Research links early childhood education to important cognitive, social and emotional gains. In fact, the majority of critical brain development takes place before children even reach their first year of school. Researchers have found that the human brain is most receptive to learning between birth and three years of age. Indeed, according to researchers at Johns Hopkins University, this is the most critical time for laying active neural pathways and the optimum time to maximise cognitive development in pre-literacy and pre-numeracy skills.

Pre-literacy and Pre-numeracy Skill Development

A house is only as strong as its foundation; the same goes for a child’s future academic success. Without solid pre-literacy and pre-numeracy skills in place, a child may find learning challenging as they get older. At OWIS, our early childhood programme includes these critical pre-literacy and pre-numeracy skills development, shaping our bright young minds into lifelong learners.

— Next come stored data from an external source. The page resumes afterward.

(* ===== verification/SystemExample.v ===== *)
(** * SystemExample: exposed on concrete services, and both programs together

    The theorems of ExposedSpec and System applied to databases that marci's
    handlers produced. *)
From S2P Require Import Prelude RustStd RustNet Types JsonModel Redis RedisMap Services Keys IpInfo.
From S2P Require Import Marci MarciSpec MarciInv MarciLoop MarciHistory Exposed ExposedSpec System.
From S2P Require Import MarciExample.
From Stdlib Require Import Ascii.
Import OneAddress.

(** A text library that matches the leading digits
    and dots, and has chrono's range. *)
Fixpoint numeric_prefix (s : string) : string :=
  match s with
  | EmptyString => EmptyString
  | String c s =>
      match Int.digit c with
      | Some _ => String c (numeric_prefix s)
      | None => if decide (c = "."%char) then String c (numeric_prefix s) else EmptyString
      end
  end.

#[global] Instance plain_text : TextLib := {|
  Rx := string;
  regex_new := Some;
  captures1 _ s := if decide (numeric_prefix s = s) then None else Some (numeric_prefix s);
  utc_round n := if decide (n ≤ 8210266876799)%N then Some n else None;
|}.
#[global] Instance plain_text_laws : TextLaws.
Proof.
  refine {| utc_max := 8210266876799 |}; [done|]. intros n Hn. cbn. by rewrite decide_True.
Defined.

(** ** Checking a concrete database *)
Definition check (k : string) (e : entry) : bool :=
  let plain id := negb (Str.has_char "." id) in
  let text := match e_value e with RStr _ => true | RSet _ => false end in
  match Str.strip_prefix "peer.online." k with Some id => plain id && text | None => true end &&
  match Str.strip_prefix "peer.online2." k with Some id => plain id && text | None => true end &&
  match Str.strip_prefix "peer.unknown." k with Some id => plain id | None => true end &&
  match Str.strip_prefix "network.peer." k with
  | Some rest => match Str.rsplit_once "." rest with Some (id, _) => plain id | None => false end
  | None => true
  end &&
  match e_value e with
  | RStr v => bool_decide (default 0%N (Int.parse_u64 v) ≤ 8210266876799)%N
  | RSet _ => true
  end.

Definition checked (m : store) : bool := bool_decide (map_Forall (λ k e, check k e = true) m).

Lemma checked_has m k : checked m = true → has m k → ∃ e, m !! key_string k = Some e ∧ check (key_string k) e = true.
Proof. intros Hc%bool_decide_eq_true [e He]. exists e. split; [done|]. by apply Hc. Qed.

Lemma checked_seen m id : checked m = true → (seen_of m id ≤ utc_max)%N.
Proof.
  intros Hc%bool_decide_eq_true. unfold seen_of, text_at, str_at.
  destruct (m !! key_string (KSeen id)) as [[[v|s] t]|] eqn:He; [|done..].
  apply Hc in He. unfold check in He. apply andb_true_iff in He as [_ He].
  by apply bool_decide_eq_true in He.
Qed.

Lemma check_online e id :
  check (key_string (KOnline id)) e = true → Str.has_char "." id = false ∧ ∃ v t, e = Entry (RStr v) t.
Proof.
  unfold check. cbn [key_string]. unfold online_peer_key. rewrite Str.strip_prefix_app.
  rewrite !andb_true_iff, negb_true_iff. intros (((([Hd Ht] & _) & _) & _) & _).
  split; [done|]. destruct e as [[v|s] t]; [by eexists _, _|done].
Qed.

Lemma check_online2 e id :
  check (key_string (KOnline2 id)) e = true → Str.has_char "." id = false ∧ ∃ v t, e = Entry (RStr v) t.
Proof.
  unfold check. cbn [key_string]. unfold online2_peer_key. rewrite (Str.strip_prefix_app "peer.online2.").
  rewrite !andb_true_iff, negb_true_iff. intros ((((_ & [Hd Ht]) & _) & _) & _).
  split; [done|]. destruct e as [[v|s] t]; [by eexists _, _|done].
Qed.

Lemma check_unknown e id : check (key_string (KUnknown id)) e = true → Str.has_char "." id = false.
Proof.
  unfold check. cbn [key_string]. unfold unknown_peer_key. rewrite (Str.strip_prefix_app "peer.unknown.").
  rewrite !andb_true_iff, negb_true_iff. by intros (((_ & Hd) & _) & _).
Qed.

Lemma check_quick e id n : check (key_string (KNetworkQuick id n)) e = true → Str.has_char "." id = false.
Proof.
  unfold check. rewrite quick_key_string, (Str.strip_prefix_app "network.peer.").
  change (id +:+ "." +:+ into_str n) with (id +:+ String "." (into_str n)).
  rewrite Str.rsplit_once_app by (by destruct n).
  rewrite !andb_true_iff, negb_true_iff. by intros ((_ & Hd) & _).
Qed.

Lemma checked_servable m : checked m = true → servable m.
Proof.
  intros Hc. split.
  - intros id (e & He & (_ & v & t & ->)%check_online)%checked_has; [|done].
    unfold text_at, str_at. by rewrite He.
  - intros id (e & He & (_ & v & t & ->)%check_online2)%checked_has; [|done].
    unfold text_at, str_at. by rewrite He.
  - intros id. by apply checked_seen.
Qed.

Lemma checked_dotless m : checked m = true → dotless m.
Proof.
  intros Hc. split.
  - by intros id (e & He & [Hd _]%check_online)%checked_has.
  - by intros id (e & He & [Hd _]%check_online2)%checked_has.
  - by intros id (e & He & Hd%check_unknown)%checked_has.
  - by intros id n (e & He & Hd%check_quick)%checked_has.
Qed.

(** ** A database with one listed peer *)
Definition one_peer : store :=
  online_spec default_config online_message None 1700000000
    (reachable_spec (reported_by "QmB") (Some details) 1700000000 1700000000 ∅).

Definition worker (data : list Peer) (last : Z) : Service store Z :=
  MkService one_peer 1700000000000000000%Z data last.

Definition query (network : string) : QueryParams :=
  {| q_network := network; q_offline_timeout := 43200; q_unknown_offline_timeout := 1440 |}.

Lemma one_peer_checked : checked one_peer = true.
Proof. vm_compute. reflexivity. Qed.

(** The list that is served: the peer, with the version cut at the first letter. *)
Example one_peer_list :
  (λ r, match r.1 with
        | Ret (JsonPeers _ l) => map (λ p, (p_version p, p_version_short p, p_country p, p_node_type p)) l
        | _ => []
        end) (peer_handler (E:=Empty_set) false (query "mirana") (worker [] 0)) =
  [("0.116.1 (abc 2024-01-01)", "0.116.1", Some "US", 0%Z)].
Proof. vm_compute. reflexivity. Qed.

Definition some_peer : Peer := {|
  p_id := 0; p_version := "0.116.1"; p_version_short := "0.116.1"; p_last_seen := Some 1700000000%N;
  p_country := None; p_city := None; p_latitude := None; p_longitude := None; p_node_type := 0 |}.

Lemma get_peers_refines_witness :
  runs (get_peers Mirana 0 0) (worker [] 0) (λ peers w',
    serving one_peer (worker [] 0) w' ∧ peers_listed one_peer Mirana peers).
Proof.
  exact (get_peers_refines Mirana 0 0 (worker [] 0) ltac:(done) I
    (checked_servable _ one_peer_checked) (checked_dotless _ one_peer_checked)).
Defined.

Lemma cached_for_every_query_witness :
  let w := worker [some_peer] 1700000000000000000%Z in
  (peer_handler (E:=Empty_set) false (query "pudge") w).1 = Ret (JsonPeers true [some_peer]).
Proof.
  cbv zeta. rewrite (cached_for_every_query false (query "pudge") (worker [some_peer] 1700000000000000000%Z));
    [reflexivity|]. split; [done|]. vm_compute. discriminate.
Defined.

Lemma peer_handler_refines_witness :
  runs (peer_handler (E:=Empty_set) false (query "mirana")) (worker [] 0) (λ r w', ∃ peers,
    r = JsonPeers true peers ∧ up (x_client w') ∧ view (x_client w') = one_peer ∧
    if decide (fresh (worker [] 0)) then peers = [] ∧ x_data w' = [] ∧ x_last_cache_update w' = 0%Z
    else peers_listed one_peer Mirana peers ∧
         x_data w' = peers ∧ x_last_cache_update w' = (clock_now (clock_checked (worker [] 0))).1).
Proof.
  exact (peer_handler_refines false (query "mirana") (worker [] 0) ltac:(done) I
    (checked_servable _ one_peer_checked) (checked_dotless _ one_peer_checked)).
Defined.

Lemma dev_query_panics_witness :
  (peer_handler (E:=Empty_set) false (query "dev") (worker [] 0)).1 = Panic.
Proof. apply dev_query_panics; [reflexivity|]. intros [Hd _]. by apply Hd. Defined.

Lemma peer_in_map_refines_witness :
  runs (peer_in_map (E:=Empty_set) "QmPH") (worker [] 0) (λ r w',
    serving one_peer (worker [] 0) w' ∧ r = JsonPeerStatus (status_response one_peer "QmPH")).
Proof.
  exact (peer_in_map_refines "QmPH" (worker [] 0) ltac:(done) I (checked_servable _ one_peer_checked)).
Defined.

Lemma one_peer_online (id : string) :
  bool_decide (id = "QmPH") = bool_decide (has one_peer (KOnline id)) ∨ id ≠ "QmPH" ∧ id ≠ "*".
Proof.
  destruct (decide (id = "QmPH")) as [->|]; [left; vm_compute; reflexivity|].
  destruct (decide (id = "*")) as [->|]; [left; vm_compute; reflexivity|by right].
Qed.

Lemma star_is_in_map_witness :
  runs (peer_in_map (E:=Empty_set) "*") (worker [] 0) (λ r _, ∃ p,
    r = JsonPeerStatus {| s_peer_id := "*"; s_in_map := true; s_info := Some p |} ∧ p_version p = "").
Proof.
  apply (star_is_in_map "QmPH").
  - exact I.
  - exact (checked_servable _ one_peer_checked).
  - destruct (one_peer_online "QmPH") as [Hb|[[] _]]; [|done].
    symmetry in Hb. by apply bool_decide_eq_true in Hb.
  - destruct (one_peer_online "*") as [Hb|[_ []]]; [|done].
    symmetry in Hb. by apply bool_decide_eq_false in Hb.
Defined.

Lemma last_update_total_witness :
  runs (last_update_handler (E:=Empty_set)) (worker [] 0) (λ r w',
    serving one_peer (worker [] 0) w' ∧
    r = match text_at one_peer KLastUpdate ≫= from_u64 with
        | Some t => JsonStatus {| last_update := t |}
        | None => InternalServerError
        end).
Proof. exact (last_update_total (worker [] 0) I). Defined.

(** ** Both programs *)
Lemma clock_bounded : (clock_max (C:=Z) ≤ utc_max)%N.
Proof. done. Qed.

Definition trace_dotless (l : label) : bool :=
  match l with
  | LTook (TookOnline p) => negb (Str.has_char "." (peer_id (info p)))
  | LTook (TookUnknown p) => negb (Str.has_char "." (peer_id p))
  | LTook (TookReachable r) => negb (Str.has_char "." (peer_id (peer r)))
  | _ => true
  end.

Lemma trace_dotless_sound tr : forallb trace_dotless tr = true → Forall dotless_label tr.
Proof.
  rewrite forallb_forall, Forall_forall. intros Hall l Hl. apply list_elem_of_In, Hall in Hl.
  destruct l as [e|[p|p|r|]|]; try done; cbn in *; by apply negb_true_iff in Hl.
Qed.

Example run_checked :
  (λ r, (forallb trace_dotless r.1, checked (db r.2))) <$> run = Some (true, true).
Proof. vm_compute. reflexivity. Qed.

Lemma listed_peers_have_sources_witness :
  at_end (λ tr st, runs (get_peers Mirana 0 0) (MkService (db st) 1700000000000000000%Z [] 0)
    (λ peers x', view (x_client x') = db st ∧ Forall (justified default_config tr Mirana) peers)).
Proof.
  destruct run_some as [[tr st] Hr]. exists tr, st. split; [done|].
  pose proof run_checked as Hc. rewrite Hr in Hc. injection Hc as Htr Hdb.
  exact (listed_peers_have_sources no_env default_config clock_bounded loop_world tr st
    (MkService (db st) 1700000000000000000%Z [] 0) Mirana 0 0
    default_config_ok loop_healthy eq_refl (run_steps tr st Hr) (trace_dotless_sound tr Htr)
    I eq_refl ltac:(done)).
Defined.

Lemma announced_peer_is_listed_witness :
  runs (handle_reachable no_env (reported_by "QmB");; handle_online no_env default_config online_message)
    start_world (λ _ w',
      ∀ (x : Service store Z) a b,
        up (x_client x) → view (x_client x) = view (w_redis w') →
        dotless (view (x_client x)) →
        runs (get_peers Mirana a b) x (λ peers _, ∃ q, q ∈ peers ∧
          p_version q = "0.116.1 (abc 2024-01-01)" ∧ p_node_type q = 0%Z)).
Proof.
  exact (announced_peer_is_listed no_env default_config clock_bounded start_world (reported_by "QmB") online_message
    default_config_ok start_healthy store_ok_empty timely_empty eq_refl ltac:(done)).
Defined.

What is pre-literacy? This is a term covering a child's ability to identify letters, numbers or shapes. In addition to a basic awareness of the alphabet, pre-literacy includes oral language and the awareness of sounds (phonemics) as well as basic print concepts, like reading from left to right and up to down on a page. Pre-literacy helps young children recognise letters and sounds, preparing them for reading and writing. Oral language skills can be one important predictor of future academic success. Language is the foundation for reading development and is closely tied to a child’s future strength as a reader and writer.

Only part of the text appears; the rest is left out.